■ Action item ■
A line below contains "intros Hi Ht Hall. revert w Hi Ht.", and a later one contains "injection Hstep as <-. intros Hrun.". Repeat both, with every line between them, exactly.

■ Supplied information ■
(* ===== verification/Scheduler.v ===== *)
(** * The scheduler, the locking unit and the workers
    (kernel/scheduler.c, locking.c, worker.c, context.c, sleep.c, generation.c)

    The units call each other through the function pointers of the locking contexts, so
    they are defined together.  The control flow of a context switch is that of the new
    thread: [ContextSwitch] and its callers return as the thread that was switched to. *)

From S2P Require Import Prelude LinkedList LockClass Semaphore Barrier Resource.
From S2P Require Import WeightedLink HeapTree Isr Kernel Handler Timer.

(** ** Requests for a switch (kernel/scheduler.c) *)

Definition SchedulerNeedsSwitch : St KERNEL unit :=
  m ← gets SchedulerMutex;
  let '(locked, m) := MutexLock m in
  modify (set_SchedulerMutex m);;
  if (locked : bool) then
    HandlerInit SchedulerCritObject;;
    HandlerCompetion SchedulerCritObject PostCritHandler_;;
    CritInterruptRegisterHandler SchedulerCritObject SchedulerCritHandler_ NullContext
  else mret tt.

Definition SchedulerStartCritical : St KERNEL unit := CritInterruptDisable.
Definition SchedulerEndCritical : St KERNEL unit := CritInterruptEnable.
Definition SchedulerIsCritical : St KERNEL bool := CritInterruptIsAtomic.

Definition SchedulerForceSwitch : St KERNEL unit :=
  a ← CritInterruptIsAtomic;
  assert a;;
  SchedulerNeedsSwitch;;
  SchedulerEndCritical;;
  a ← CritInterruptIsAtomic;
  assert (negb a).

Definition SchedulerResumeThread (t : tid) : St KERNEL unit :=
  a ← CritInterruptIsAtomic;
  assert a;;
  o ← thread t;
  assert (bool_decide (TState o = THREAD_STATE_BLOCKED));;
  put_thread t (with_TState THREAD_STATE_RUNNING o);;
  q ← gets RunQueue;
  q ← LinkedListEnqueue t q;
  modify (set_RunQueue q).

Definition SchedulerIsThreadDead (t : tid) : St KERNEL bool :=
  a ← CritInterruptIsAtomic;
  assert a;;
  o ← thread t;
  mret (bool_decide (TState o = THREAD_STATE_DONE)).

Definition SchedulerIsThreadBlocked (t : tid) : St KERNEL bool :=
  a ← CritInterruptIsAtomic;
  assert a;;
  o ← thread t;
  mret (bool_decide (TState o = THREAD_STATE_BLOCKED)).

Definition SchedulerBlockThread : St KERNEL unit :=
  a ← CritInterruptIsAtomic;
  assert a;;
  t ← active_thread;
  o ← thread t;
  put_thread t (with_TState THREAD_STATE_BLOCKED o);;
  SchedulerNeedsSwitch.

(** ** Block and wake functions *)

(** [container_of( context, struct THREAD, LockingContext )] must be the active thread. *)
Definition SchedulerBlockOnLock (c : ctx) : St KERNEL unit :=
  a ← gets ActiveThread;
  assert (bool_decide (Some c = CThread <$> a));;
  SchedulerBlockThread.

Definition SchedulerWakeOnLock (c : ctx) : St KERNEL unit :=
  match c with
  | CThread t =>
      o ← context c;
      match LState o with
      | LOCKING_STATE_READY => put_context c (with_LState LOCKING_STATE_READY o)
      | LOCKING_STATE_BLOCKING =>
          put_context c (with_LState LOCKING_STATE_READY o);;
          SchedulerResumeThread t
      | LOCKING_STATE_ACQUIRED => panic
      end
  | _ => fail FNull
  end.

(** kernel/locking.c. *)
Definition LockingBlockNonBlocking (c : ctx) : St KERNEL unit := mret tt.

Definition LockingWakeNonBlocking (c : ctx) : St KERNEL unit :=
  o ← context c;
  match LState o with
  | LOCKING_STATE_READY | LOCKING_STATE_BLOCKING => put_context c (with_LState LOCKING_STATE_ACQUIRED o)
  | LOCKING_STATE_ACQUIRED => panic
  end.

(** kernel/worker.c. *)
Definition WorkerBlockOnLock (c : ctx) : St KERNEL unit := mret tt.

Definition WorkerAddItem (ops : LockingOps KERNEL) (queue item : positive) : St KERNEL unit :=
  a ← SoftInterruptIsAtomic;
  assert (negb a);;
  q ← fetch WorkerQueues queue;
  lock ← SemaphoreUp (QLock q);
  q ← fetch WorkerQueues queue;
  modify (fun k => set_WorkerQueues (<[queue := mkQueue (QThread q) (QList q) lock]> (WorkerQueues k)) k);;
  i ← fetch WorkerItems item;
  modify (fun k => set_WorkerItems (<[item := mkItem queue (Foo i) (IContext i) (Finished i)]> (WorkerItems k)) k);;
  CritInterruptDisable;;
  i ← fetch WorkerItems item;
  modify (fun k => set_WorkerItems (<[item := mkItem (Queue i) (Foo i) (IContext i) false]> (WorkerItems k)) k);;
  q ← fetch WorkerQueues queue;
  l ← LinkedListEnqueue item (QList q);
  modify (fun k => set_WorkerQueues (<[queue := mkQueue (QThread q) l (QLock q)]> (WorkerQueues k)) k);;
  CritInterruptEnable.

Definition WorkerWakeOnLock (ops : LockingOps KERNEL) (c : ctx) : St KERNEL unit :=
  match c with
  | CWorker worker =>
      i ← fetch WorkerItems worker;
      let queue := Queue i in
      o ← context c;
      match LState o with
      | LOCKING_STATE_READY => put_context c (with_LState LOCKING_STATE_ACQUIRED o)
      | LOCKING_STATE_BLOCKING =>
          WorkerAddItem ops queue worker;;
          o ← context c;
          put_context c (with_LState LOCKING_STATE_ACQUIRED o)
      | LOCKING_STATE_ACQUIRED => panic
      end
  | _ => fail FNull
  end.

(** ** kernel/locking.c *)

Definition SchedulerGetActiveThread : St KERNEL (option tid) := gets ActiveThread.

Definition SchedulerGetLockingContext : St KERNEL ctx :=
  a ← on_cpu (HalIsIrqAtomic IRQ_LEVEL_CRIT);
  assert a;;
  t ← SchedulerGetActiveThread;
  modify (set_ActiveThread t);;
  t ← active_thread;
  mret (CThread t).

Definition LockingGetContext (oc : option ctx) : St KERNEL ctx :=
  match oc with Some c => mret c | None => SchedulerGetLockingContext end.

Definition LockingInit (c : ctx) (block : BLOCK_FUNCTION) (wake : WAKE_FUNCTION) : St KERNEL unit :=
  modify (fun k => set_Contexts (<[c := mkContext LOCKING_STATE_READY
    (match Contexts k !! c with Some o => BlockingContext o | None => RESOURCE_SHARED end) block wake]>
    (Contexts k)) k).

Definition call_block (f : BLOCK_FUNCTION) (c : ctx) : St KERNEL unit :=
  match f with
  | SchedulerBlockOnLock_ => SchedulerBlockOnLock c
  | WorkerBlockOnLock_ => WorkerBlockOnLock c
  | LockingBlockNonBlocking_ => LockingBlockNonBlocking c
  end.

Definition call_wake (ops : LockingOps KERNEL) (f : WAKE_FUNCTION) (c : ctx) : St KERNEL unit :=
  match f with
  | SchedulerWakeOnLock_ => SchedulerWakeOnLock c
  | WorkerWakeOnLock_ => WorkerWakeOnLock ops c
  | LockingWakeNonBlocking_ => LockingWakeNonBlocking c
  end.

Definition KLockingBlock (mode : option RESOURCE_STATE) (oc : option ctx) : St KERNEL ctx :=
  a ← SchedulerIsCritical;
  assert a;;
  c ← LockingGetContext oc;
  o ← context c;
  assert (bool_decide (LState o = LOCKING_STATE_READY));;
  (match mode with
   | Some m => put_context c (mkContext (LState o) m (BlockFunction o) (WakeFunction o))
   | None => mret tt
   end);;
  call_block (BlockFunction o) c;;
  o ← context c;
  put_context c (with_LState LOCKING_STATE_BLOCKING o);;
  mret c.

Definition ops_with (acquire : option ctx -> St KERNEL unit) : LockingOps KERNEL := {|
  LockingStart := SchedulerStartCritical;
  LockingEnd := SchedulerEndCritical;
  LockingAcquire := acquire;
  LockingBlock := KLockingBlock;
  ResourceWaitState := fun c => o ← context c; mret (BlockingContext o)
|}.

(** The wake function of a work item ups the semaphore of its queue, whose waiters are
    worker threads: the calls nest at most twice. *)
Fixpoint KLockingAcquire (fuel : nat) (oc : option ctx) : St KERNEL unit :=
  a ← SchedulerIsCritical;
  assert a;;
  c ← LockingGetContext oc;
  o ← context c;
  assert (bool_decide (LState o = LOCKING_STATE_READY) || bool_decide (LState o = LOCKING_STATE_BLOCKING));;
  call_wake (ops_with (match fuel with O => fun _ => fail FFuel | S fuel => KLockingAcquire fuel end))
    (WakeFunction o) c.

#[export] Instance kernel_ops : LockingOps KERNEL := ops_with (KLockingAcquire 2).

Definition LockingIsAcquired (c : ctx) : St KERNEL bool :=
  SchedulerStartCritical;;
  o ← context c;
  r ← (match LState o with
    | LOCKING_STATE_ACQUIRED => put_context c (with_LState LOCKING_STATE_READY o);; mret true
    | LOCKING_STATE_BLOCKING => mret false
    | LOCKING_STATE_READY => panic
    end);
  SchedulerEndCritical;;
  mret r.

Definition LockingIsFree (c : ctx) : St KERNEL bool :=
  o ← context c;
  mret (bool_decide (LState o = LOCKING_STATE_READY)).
...
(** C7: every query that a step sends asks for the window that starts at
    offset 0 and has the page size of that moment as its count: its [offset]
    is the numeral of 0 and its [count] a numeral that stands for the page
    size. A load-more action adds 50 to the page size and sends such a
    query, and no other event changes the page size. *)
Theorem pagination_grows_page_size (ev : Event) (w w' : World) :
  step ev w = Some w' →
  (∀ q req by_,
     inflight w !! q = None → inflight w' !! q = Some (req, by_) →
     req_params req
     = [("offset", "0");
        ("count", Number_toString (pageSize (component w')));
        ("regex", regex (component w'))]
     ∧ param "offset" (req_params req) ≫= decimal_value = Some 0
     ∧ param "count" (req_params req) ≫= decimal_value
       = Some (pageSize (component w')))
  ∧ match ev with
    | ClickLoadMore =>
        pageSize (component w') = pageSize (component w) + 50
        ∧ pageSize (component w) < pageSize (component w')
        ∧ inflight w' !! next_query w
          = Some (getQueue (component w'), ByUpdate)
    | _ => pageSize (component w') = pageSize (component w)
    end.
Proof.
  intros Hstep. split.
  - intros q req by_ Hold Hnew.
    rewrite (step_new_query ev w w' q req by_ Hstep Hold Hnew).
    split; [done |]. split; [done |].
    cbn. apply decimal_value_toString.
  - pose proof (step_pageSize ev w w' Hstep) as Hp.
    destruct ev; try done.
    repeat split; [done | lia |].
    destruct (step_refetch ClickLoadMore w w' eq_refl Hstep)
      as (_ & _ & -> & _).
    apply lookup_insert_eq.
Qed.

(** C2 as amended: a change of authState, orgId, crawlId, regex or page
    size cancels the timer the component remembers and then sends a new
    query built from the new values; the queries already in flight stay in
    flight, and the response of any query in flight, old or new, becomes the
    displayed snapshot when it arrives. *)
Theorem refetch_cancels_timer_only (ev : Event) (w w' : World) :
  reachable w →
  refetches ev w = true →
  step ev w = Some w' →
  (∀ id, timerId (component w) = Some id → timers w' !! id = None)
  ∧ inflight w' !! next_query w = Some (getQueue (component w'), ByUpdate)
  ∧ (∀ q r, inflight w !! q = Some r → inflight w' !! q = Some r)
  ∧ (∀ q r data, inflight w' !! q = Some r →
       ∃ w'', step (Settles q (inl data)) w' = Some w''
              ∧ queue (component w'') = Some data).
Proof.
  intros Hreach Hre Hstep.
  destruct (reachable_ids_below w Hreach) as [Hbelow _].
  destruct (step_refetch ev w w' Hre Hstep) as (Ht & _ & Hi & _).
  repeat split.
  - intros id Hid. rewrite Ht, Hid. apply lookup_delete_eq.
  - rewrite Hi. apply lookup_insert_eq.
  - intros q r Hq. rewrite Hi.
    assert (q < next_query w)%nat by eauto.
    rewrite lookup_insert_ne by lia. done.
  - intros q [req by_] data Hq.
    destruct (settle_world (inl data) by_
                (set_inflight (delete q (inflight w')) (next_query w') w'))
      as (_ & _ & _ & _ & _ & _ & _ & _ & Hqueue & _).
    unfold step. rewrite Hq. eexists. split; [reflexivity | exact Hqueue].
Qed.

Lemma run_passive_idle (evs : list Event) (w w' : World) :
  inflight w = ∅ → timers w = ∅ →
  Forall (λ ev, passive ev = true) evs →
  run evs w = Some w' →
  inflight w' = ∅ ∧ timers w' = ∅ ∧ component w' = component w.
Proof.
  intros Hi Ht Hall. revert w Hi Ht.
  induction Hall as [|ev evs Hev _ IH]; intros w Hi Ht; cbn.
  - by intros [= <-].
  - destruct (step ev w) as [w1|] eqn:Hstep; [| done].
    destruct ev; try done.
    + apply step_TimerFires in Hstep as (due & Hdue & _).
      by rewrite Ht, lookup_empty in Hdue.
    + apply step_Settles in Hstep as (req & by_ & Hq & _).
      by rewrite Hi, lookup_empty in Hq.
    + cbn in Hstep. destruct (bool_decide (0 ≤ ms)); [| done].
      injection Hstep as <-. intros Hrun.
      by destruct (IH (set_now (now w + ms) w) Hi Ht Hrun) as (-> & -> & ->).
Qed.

■ Exercise answer ■
  intros Hi Ht Hall. revert w Hi Ht.
  induction Hall as [|ev evs Hev _ IH]; intros w Hi Ht; cbn.
  - by intros [= <-].
  - destruct (step ev w) as [w1|] eqn:Hstep; [| done].
    destruct ev; try done.
    + apply step_TimerFires in Hstep as (due & Hdue & _).
      by rewrite Ht, lookup_empty in Hdue.
    + apply step_Settles in Hstep as (req & by_ & Hq & _).
      by rewrite Hi, lookup_empty in Hq.
    + cbn in Hstep. destruct (bool_decide (0 ≤ ms)); [| done].
      injection Hstep as <-. intros Hrun.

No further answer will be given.